Перед нами на той стороне луга – опустевший загон. Последний пастух Боря, растатуированный так, что вся кожа являла собой синий неразборчивый орнамент, спился окончательно, и стадо перевели в Никифоровское: там нынешней зимой председатель колхоза «Сознательный» закодировал от алкоголизма всех мужиков. Удивительно, но попросить помочь в домашних работах все равно некого: протрезвев, наши пейзане утратили стимул для заработка. О, таинственная славянская душа! Луг, некошеный и не объеденный коровами, зарос высокой выцветшей травой, давно не веселящей глаз, зато цепляющейся за ноги и затрудняющей ход.
– Нет, Барон, в Новую мы не пойдем. Там злой, несмотря на опереточное имя, Эдвин, которому ты, правда, дал взбучку, но каково мне вступать из-за тебя в неловкие объяснения с его знаменитым хозяином. Ты не знаешь, кто хозяин Эдвина? Темный, невежественный пес.

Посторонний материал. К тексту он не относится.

(* ===== verification/Operations.v ===== *)
(** Recovery of abandoned ingestions: [recover_stale_jobs] of
    [src/src/makolet/adapters/persistence/operations.py], on the session locks of
    [adapters/persistence/leases.py]. *)
From S2P Require Import Prelude Errors Effects Enums PyNumbers Models AppModels Ports Database SourceFiles SourceFilesFacts.

Definition ACTIVE_STATUSES : list IngestionStatus :=
  [DOWNLOADING; ARCHIVED; PARSING; STAGED; VALIDATING; APPLYING].

(** Durations in microseconds. *)
Definition RECOVERY_LEASE_TTL : Z := 5 * 60 * 1000000.
Definition SEVEN_DAYS : Z := 7 * 86400 * 1000000.

Section recovery.
Variable hash_resource : pystr -> Z.

(** The lease manager of a session. *)
#[local] Instance session_leases : LeaseManager Session_state :=
  {| lease_acquire := acquire hash_resource; lease_release := release hash_resource |}.

Definition is_stale (stale_after : Z) (d : Db) (row : SourceRow) : bool :=
  bool_decide (src_status row ∈ ACTIVE_STATUSES)
  && (src_updated_at row <? clock d - stale_after).

(** [ORDER BY updated_at, id]. *)
Definition older (a b : uuid * SourceRow) : Prop :=
  src_updated_at a.2 < src_updated_at b.2 \/
  (src_updated_at a.2 = src_updated_at b.2 /\ a.1 <= b.1).
#[local] Instance older_dec a b : Decision (older a b).
Proof. unfold older. apply _. Defined.

(** The rows of the [SELECT]. *)
Definition stale_rows (stale_after : Z) (d : Db) : list (uuid * IngestionStatus) :=
  map (fun p => (p.1, src_status p.2))
    (take 1000 (merge_sort older
      (List.filter (fun p => is_stale stale_after d p.2) (map_to_list (sources d))))).

(** The body of the loop: whether the row was recovered. *)
Definition recover_row (row : uuid * IngestionStatus) : M Session_state bool :=
  let '(sid, current) := row in
  with_lease (source_file_resource sid) (py "stale-ingestion-recovery") RECOVERY_LEASE_TTL
    (fun acquired =>
      if acquired then
        try_with
          (db_transition sid [current] FAILED_RETRYABLE (Some "stale_job_recovered"%string);;
           mret true)
          (fun e => if bool_decide (e = conflict) then mret false else raise e)
      else mret false).

Fixpoint recover_rows (rows : list (uuid * IngestionStatus)) (recovered : Z)
    : M Session_state Z :=
  match rows with
  | [] => mret recovered
  | row :: rows =>
      done ← recover_row row;
      recover_rows rows (recovered + Z.b2z done)
  end.

Definition recover_stale_jobs (stale_after : Z) : M Session_state Z :=
  raise_if ((stale_after <=? 0) || (SEVEN_DAYS <? stale_after)) (PyExn ValueError);;
  s ← get_state;
  recover_rows (stale_rows stale_after (db s)) 0.

(** ** What recovery does *)

Definition lock_key (sid : uuid) : Z :=
  hash_resource (py "makolet:ingestion-file:" ++ source_file_resource sid).

(** Nobody holds the lock of [sid]. *)
Definition free (s : Session_state) (sid : uuid) : bool :=
  negb (bool_decide (lock_key sid ∈ held s)).

Definition recovered_row (now : Z) (row : SourceRow) : SourceRow :=
  with_status FAILED_RETRYABLE (Some "stale_job_recovered"%string) now row.

Lemma active_can_fail st : st ∈ ACTIVE_STATUSES -> allowed st FAILED_RETRYABLE = true.
Proof. intros Hin. repeat (apply elem_of_cons in Hin as [->|Hin]; [done|]). set_solver. Qed.

(** The session that took the lock of [sid]. *)
Definition locked (sid : uuid) (s : Session_state) : Session_state :=
  {| db := db s; lock_stack := source_file_resource sid :: lock_stack s;
     held := {[ lock_key sid ]} ∪ held s |}.

Lemma acquire_spec sid s :
  wp (acquire hash_resource (source_file_resource sid) (py "stale-ingestion-recovery")
        RECOVERY_LEASE_TTL)
    (fun b s' => b = free s sid /\ s' = if free s sid then locked sid s else s)
    (fun _ _ => False) s.
Proof.
  unfold acquire, free. do 3 (wp_step; wp_step; [by vm_compute in H|]). do 2 wp_step.
  fold (lock_key sid). case_bool_decide; repeat wp_step; done.
Qed.

Lemma release_spec sid s d :
  lock_key sid ∉ held s ->
  wp (release hash_resource (source_file_resource sid)) (fun _ s' => s' = with_db d s)
    (fun _ _ => False) (with_db d (locked sid s)).
Proof.
  intros Hk. unfold release. wp_step. unfold with_db, locked. simpl. f_equal.
  fold (lock_key sid). set_solver.
Qed.

(** One row: recovered when its lock is free and its status has not changed. *)
Lemma recover_row_spec sid row s :
  db_wf (db s) -> sources (db s) !! sid = Some row -> src_status row ∈ ACTIVE_STATUSES ->
  wp (recover_row (sid, src_status row))
    (fun b s' => b = free s sid /\ held s' = held s /\ lock_stack s' = lock_stack s /\
       db_wf (db s') /\ clock (db s') = clock (db s) /\
       sources (db s') = if free s sid
         then <[ sid := recovered_row (clock (db s)) row ]> (sources (db s))
         else sources (db s))
    (fun _ _ => False) s.
Proof.
  intros Hwf Hrow Hact. unfold recover_row, with_lease. cbn [lease_acquire lease_release session_leases]. wp_step.
  eapply wp_mono; [apply acquire_spec| |done]; cbv beta. intros b s1 [-> ->].
  destruct (free s sid) eqn:Hfree; cbv iota.
  - unfold free in Hfree. reflect_bools.
    wp_step. wp_step. wp_step. wp_step. unfold db_transition.
    wp_step. wp_step; [done|]. wp_step. wp_step; [done|].
    apply wp_in_transaction.
    { unfold lock_permits, current_ingestion_lock. cbn [lock_stack locked head].
      by rewrite bool_decide_eq_true_2. }
    intros _. eapply wp_mono; [by apply transition_body_spec|..]; cbv beta; cbn [db locked].
    + intros _ d' (row0 & Hrow0 & _ & _ & Hst & Hwf'). simplify_eq. repeat wp_step; [|done].
      eapply wp_mono; [by apply (release_spec sid s d')| |done]; cbv beta.
      intros _ s' ->. wp_step. cbn [db held lock_stack with_db]. split_and!; try done; [apply Hst|].
      apply (st_sources _ _ _ _ Hst).
    + intros e _ Href. unfold transition_refusal in Href. rewrite Hrow in Href.
      rewrite bool_decide_eq_true_2 in Href by set_solver.
      destruct Href as [Hal _]. by rewrite (active_can_fail _ Hact) in Hal.
  - repeat wp_step; done.
Qed.

Definition recovered_count (s : Session_state) (rows : list (uuid * IngestionStatus)) : Z :=
  py_len (List.filter (fun p => free s p.1) rows).

Lemma recover_rows_spec rows : forall n s,
  db_wf (db s) -> NoDup (map fst rows) ->
  (forall sid st, (sid, st) ∈ rows -> st ∈ ACTIVE_STATUSES /\
     exists row, sources (db s) !! sid = Some row /\ src_status row = st) ->
  wp (recover_rows rows n)
    (fun k s' => k = n + recovered_count s rows /\ held s' = held s /\
       lock_stack s' = lock_stack s /\ db_wf (db s') /\
       forall sid, sources (db s') !! sid =
         if bool_decide (sid ∈ map fst rows) && free s sid
         then recovered_row (clock (db s)) <$> sources (db s) !! sid
         else sources (db s) !! sid)
    (fun _ _ => False) s.
Proof.
  induction rows as [|[sid st] rows IH]; intros n s Hwf Hnd Hrows; simpl.
  - wp_step. split_and!; try done. unfold recovered_count, py_len. simpl. lia.
  - apply NoDup_cons in Hnd as [Hnew Hnd].
    destruct (Hrows sid st) as (Hact & row & Hrow & <-); [by left|].
    wp_step. eapply wp_mono; [by apply recover_row_spec| |done]; cbv beta.
    intros b s1 (-> & Hheld & Hstack & Hwf1 & Hclk & Hsrc).
    assert (Hfree : forall k, free s1 k = free s k) by (intros; unfold free; by rewrite Hheld).
    assert (Hother : forall k, k <> sid -> sources (db s1) !! k = sources (db s) !! k).
    { intros k Hk. rewrite Hsrc. destruct (free s sid); [|done]. by rewrite lookup_insert_ne. }
    eapply wp_mono; [apply IH; try done| |done]; cbv beta.
    { intros k st Hin. destruct (Hrows k st) as (? & r & ? & ?); [by right|].
      split; [done|]. exists r. rewrite Hother; [done|]. intros ->.
      apply Hnew. exact (list_elem_of_fmap_2 fst _ _ Hin). }
    intros k s2 (-> & ? & ? & ? & Hs2). split_and!; [|congruence|congruence|done|].
    + unfold recovered_count. simpl.
      rewrite (List.filter_ext _ (fun p => free s p.1)) by (intros; apply Hfree).
      destruct (free s sid); simpl; rewrite ?py_len_cons; lia.
    + intros k. rewrite Hs2, Hfree, Hclk. destruct (decide (k = sid)) as [->|Hne].
      * rewrite (bool_decide_eq_false_2 (sid ∈ map fst rows)) by done.
        rewrite (bool_decide_eq_true_2 (sid ∈ sid :: _)) by set_solver. simpl.
        rewrite Hsrc. destruct (free s sid); [|done]. rewrite lookup_insert_eq, Hrow. done.
      * rewrite Hother by done.
        by rewrite (bool_decide_ext (k ∈ map fst rows) (k ∈ sid :: map fst rows)) by set_solver.
Qed.

(** The selected rows are distinct, and stale. *)
Lemma elem_of_stale_rows stale d sid st :
  (sid, st) ∈ stale_rows stale d ->
  exists row, sources d !! sid = Some row /\ src_status row = st /\ is_stale stale d row = true.
Proof.
  unfold stale_rows. intros ([k row] & [= -> ->] & Hin)%list_elem_of_fmap.
  eapply elem_of_sublist in Hin; [|apply sublist_take].
  rewrite merge_sort_Permutation in Hin.
  apply list_elem_of_In, filter_In in Hin as [Hin Hst].
  apply list_elem_of_In, elem_of_map_to_list in Hin. eauto.
Qed.

Lemma NoDup_stale_rows stale d : NoDup (map fst (stale_rows stale d)).
Proof.
  unfold stale_rows. rewrite map_map. simpl.
  eapply sublist_NoDup; [|apply fmap_sublist, sublist_take].
  rewrite merge_sort_Permutation.
  eapply sublist_NoDup; [apply (NoDup_fst_map_to_list (sources d))|].
  apply fmap_sublist. induction (map_to_list (sources d)) as [|p l IH]; [done|].
  simpl. case_match; by constructor.
Qed.

Lemma is_stale_active stale d row : is_stale stale d row = true -> src_status row ∈ ACTIVE_STATUSES.
Proof. unfold is_stale. intros. reflect_bools. done. Qed.

Lemma recover_stale_jobs_spec stale s :
  db_wf (db s) -> 0 < stale <= SEVEN_DAYS ->
  wp (recover_stale_jobs stale)
    (fun k s' => k = recovered_count s (stale_rows stale (db s)) /\ held s' = held s /\
       lock_stack s' = lock_stack s /\
       forall sid, sources (db s') !! sid =
         if bool_decide (sid ∈ map fst (stale_rows stale (db s))) && free s sid
         then recovered_row (clock (db s)) <$> sources (db s) !! sid
         else sources (db s) !! sid)
    (fun _ _ => False) s.
Proof.
  intros Hwf Hstale. unfold recover_stale_jobs. do 2 wp_step.
  { apply orb_true_iff in H as [H|H]; reflect_bools; lia. }
  do 2 wp_step. eapply wp_mono; [apply recover_rows_spec; try done| |done]; cbv beta.
  - apply NoDup_stale_rows.
  - intros sid st (row & ? & <- & Hst)%elem_of_stale_rows. eauto using is_stale_active.
  - intros k s' (-> & ? & ? & _ & ?). by rewrite Z.add_0_l.
Qed.
End recovery.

Я, правда, не пес, но тоже темный и невежественный и совершенно ничего тебе не могу рассказать об оперетте. Есть два рода искусства, которые мне чужды с детства. Это оперетта и цирк. Я всегда завидовал Куприну, читая его цирковые рассказы: не дано мне постигнуть прелести арены. Больше того, с цирком связано мое первое разочарование. В детском саду в один прекрасный понедельник Гена Антоненко, захлебываясь от восторга, рассказывал о воскресных впечатлениях: цирк ошеломил его. Я стал нудить: «Хочу в цирк!». Хорошо помню: мы сидим за столом, и папа строго говорит Олегу: «Пойдешь с Михаилом в цирк!». Видимо, старшему брату, как и отцу, цирк не по нраву. Подчинился и однажды привел меня на Цветной бульвар. Боже, какая это была скука! Даже клоун, из которого вдруг выбился фонтан воды, не развеселил: видимо, чувства юмора не хватило оценить. И спустя тридцать пять лет, когда привел в цирк свою дочь, тот же эффект, и то же разочарование у Виты. Вероятно, это у нас фамильное.
Так что когда речь заходит о цирке или оперетте, тут я, как мастер из авторемонтного ангара Владимир Иванович. Как-то при нем зашел разговор о змеях, и он сказал: «О змеях ничего не знаю. Вот если бы они были из железа.»
Кстати о змеях. На пятый год жизни в деревне я узнаю, что мы поселились в самом богатом в Средней России ареале гадюк обыкновенных. Каньон – наша гордость, будто с Урала или из северо-западного угла США перенесенный пейзаж – их любимое обиталище. Отсюда они распространяются по всей Руси великой, заползая и на наш участок.